***** Given data *****

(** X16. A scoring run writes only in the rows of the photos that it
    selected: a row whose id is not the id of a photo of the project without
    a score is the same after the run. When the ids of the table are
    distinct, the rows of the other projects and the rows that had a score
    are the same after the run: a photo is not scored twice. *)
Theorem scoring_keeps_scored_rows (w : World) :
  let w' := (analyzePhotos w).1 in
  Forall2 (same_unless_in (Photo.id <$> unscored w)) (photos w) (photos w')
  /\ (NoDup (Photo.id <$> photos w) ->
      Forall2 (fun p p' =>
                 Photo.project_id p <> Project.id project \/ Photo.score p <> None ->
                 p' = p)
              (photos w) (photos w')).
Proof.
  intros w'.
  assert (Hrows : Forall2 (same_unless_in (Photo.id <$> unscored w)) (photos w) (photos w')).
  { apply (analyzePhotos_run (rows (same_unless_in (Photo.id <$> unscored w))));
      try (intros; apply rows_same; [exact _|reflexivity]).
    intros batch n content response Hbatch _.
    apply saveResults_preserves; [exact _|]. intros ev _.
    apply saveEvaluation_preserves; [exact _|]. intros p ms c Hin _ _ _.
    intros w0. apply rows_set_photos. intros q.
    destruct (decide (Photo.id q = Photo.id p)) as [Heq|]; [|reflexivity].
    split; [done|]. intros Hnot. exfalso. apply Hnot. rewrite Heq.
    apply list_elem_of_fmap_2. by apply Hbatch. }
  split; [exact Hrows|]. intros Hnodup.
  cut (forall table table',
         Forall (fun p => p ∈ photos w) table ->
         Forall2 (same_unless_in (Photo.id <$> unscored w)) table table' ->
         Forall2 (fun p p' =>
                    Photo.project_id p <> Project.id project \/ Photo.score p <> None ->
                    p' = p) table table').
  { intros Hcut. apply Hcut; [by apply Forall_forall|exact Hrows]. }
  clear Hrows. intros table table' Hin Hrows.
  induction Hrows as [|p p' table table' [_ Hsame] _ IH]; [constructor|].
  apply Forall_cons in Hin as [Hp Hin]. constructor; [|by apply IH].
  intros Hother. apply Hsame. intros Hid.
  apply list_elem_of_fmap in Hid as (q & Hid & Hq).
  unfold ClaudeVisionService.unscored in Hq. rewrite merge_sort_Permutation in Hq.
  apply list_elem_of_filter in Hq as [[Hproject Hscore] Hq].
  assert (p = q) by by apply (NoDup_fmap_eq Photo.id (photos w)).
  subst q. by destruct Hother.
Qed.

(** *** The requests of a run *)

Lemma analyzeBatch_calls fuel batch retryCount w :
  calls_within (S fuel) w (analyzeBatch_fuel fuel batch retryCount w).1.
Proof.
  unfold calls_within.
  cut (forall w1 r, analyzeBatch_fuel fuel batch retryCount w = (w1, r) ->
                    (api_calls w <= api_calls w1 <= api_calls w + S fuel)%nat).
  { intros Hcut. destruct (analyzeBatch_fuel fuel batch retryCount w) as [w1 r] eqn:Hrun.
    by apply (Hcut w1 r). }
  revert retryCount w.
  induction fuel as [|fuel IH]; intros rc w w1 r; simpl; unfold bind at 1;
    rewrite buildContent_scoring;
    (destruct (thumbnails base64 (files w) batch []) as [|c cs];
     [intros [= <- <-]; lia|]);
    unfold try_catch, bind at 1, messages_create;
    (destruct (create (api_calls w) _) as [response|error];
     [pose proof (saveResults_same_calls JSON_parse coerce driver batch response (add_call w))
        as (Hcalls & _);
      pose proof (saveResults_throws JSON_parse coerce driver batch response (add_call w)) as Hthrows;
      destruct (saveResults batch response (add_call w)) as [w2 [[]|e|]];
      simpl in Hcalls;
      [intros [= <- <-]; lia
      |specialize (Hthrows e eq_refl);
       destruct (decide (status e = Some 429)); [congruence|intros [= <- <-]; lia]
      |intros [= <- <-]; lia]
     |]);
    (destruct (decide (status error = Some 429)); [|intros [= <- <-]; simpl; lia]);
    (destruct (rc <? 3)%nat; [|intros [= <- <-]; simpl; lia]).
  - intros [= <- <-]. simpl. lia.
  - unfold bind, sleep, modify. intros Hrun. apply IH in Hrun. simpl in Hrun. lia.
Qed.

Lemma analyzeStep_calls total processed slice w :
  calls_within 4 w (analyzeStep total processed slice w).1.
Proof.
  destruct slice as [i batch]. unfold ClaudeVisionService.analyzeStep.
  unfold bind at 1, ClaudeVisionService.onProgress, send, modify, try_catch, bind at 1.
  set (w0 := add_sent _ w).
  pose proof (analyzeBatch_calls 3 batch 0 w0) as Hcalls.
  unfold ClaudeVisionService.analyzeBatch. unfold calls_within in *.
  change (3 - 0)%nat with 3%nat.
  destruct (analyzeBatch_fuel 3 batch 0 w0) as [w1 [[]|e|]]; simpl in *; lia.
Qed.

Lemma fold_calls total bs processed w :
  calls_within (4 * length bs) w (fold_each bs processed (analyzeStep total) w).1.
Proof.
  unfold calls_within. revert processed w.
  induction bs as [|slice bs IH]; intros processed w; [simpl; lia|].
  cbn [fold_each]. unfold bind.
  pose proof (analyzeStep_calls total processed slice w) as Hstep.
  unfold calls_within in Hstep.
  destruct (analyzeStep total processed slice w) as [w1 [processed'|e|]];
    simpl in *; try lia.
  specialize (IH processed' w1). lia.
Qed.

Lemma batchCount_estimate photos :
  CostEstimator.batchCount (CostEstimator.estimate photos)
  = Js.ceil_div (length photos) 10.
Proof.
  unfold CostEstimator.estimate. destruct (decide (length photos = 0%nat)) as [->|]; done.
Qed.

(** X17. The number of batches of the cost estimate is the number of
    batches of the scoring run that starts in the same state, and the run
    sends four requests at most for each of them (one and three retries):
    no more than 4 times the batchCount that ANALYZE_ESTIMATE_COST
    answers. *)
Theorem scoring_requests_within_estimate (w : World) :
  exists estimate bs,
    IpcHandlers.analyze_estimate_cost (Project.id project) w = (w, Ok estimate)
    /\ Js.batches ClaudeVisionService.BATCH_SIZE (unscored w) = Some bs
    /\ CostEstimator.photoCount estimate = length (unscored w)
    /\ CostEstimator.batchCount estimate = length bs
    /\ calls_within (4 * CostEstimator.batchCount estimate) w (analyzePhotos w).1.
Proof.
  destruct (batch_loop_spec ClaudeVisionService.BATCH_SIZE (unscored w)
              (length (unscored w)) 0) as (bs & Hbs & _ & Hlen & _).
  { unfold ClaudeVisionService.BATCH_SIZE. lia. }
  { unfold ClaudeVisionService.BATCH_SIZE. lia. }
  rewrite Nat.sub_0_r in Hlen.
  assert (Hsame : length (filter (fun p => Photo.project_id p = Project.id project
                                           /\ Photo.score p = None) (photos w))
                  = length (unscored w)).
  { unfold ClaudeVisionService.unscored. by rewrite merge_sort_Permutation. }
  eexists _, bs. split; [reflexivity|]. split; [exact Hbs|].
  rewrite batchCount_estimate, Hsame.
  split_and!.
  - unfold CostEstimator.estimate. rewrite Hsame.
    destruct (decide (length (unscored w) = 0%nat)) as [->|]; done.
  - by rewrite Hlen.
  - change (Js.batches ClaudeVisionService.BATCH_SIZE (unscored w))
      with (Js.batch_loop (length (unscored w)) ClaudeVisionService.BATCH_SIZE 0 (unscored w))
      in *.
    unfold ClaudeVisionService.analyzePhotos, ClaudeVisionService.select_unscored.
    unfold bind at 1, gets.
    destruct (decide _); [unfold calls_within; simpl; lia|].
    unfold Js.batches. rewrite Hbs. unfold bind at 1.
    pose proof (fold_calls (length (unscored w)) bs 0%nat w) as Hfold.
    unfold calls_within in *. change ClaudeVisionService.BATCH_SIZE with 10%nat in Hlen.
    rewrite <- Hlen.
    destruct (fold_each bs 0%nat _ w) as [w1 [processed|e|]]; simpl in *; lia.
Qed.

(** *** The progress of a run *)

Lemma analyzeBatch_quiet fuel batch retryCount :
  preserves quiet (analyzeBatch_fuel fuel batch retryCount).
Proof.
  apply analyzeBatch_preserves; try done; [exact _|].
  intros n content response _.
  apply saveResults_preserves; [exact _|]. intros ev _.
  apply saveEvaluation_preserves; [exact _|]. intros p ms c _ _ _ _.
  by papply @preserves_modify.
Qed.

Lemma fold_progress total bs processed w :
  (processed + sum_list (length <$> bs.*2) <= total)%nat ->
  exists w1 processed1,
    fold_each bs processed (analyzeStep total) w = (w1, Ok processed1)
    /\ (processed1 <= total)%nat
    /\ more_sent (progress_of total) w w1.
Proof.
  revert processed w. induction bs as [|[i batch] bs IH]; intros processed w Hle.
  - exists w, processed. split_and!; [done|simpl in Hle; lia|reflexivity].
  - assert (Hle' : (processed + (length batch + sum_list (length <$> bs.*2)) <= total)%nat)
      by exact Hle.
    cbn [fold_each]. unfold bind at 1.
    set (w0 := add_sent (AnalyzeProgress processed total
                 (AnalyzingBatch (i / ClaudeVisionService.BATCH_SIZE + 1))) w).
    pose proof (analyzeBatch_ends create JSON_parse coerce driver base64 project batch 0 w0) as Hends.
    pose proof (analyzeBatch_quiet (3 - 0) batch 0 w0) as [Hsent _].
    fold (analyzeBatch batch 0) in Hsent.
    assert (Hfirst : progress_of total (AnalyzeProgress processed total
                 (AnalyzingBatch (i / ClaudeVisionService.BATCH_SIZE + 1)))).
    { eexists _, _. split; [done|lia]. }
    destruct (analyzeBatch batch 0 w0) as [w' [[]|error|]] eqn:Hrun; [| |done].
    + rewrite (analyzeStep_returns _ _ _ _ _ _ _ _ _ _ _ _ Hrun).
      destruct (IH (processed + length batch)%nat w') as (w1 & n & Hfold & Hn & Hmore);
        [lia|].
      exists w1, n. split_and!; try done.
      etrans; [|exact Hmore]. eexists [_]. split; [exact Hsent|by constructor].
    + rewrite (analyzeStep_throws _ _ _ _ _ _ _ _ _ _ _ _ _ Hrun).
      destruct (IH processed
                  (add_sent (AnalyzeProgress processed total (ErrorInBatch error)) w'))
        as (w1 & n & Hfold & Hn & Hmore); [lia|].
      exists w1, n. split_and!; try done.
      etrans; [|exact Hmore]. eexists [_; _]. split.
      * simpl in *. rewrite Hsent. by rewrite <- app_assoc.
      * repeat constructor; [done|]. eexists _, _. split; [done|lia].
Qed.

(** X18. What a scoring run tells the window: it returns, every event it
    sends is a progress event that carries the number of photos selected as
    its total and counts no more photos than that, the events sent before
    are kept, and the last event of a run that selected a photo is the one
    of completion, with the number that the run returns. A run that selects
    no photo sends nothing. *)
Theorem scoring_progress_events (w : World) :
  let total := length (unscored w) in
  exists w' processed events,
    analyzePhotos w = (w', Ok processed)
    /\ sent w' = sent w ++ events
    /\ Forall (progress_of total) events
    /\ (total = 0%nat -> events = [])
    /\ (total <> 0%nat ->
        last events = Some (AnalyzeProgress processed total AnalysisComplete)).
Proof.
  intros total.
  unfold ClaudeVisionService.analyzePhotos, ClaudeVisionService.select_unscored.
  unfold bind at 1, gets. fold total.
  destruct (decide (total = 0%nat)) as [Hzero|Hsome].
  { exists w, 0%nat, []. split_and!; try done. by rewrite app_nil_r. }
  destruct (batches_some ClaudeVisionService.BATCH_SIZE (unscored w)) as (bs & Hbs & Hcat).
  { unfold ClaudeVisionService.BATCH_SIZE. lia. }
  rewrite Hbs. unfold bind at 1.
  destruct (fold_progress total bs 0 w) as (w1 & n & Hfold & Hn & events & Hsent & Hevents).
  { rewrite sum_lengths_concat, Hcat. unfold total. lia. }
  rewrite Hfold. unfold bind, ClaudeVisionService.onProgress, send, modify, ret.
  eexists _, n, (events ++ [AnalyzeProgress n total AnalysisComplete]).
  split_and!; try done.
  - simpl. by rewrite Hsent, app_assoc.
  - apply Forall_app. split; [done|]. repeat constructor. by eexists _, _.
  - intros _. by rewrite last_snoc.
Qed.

*****

* **Task requirements**: Find the string "reflexivity" in the material above. Then copy each line that has it.

* **Solution for this problem**:
      try (intros; apply rows_same; [exact _|reflexivity]).
    destruct (decide (Photo.id q = Photo.id p)) as [Heq|]; [|reflexivity].
  eexists _, bs. split; [reflexivity|]. split; [exact Hbs|].
  - exists w, processed. split_and!; [done|simpl in Hle; lia|reflexivity].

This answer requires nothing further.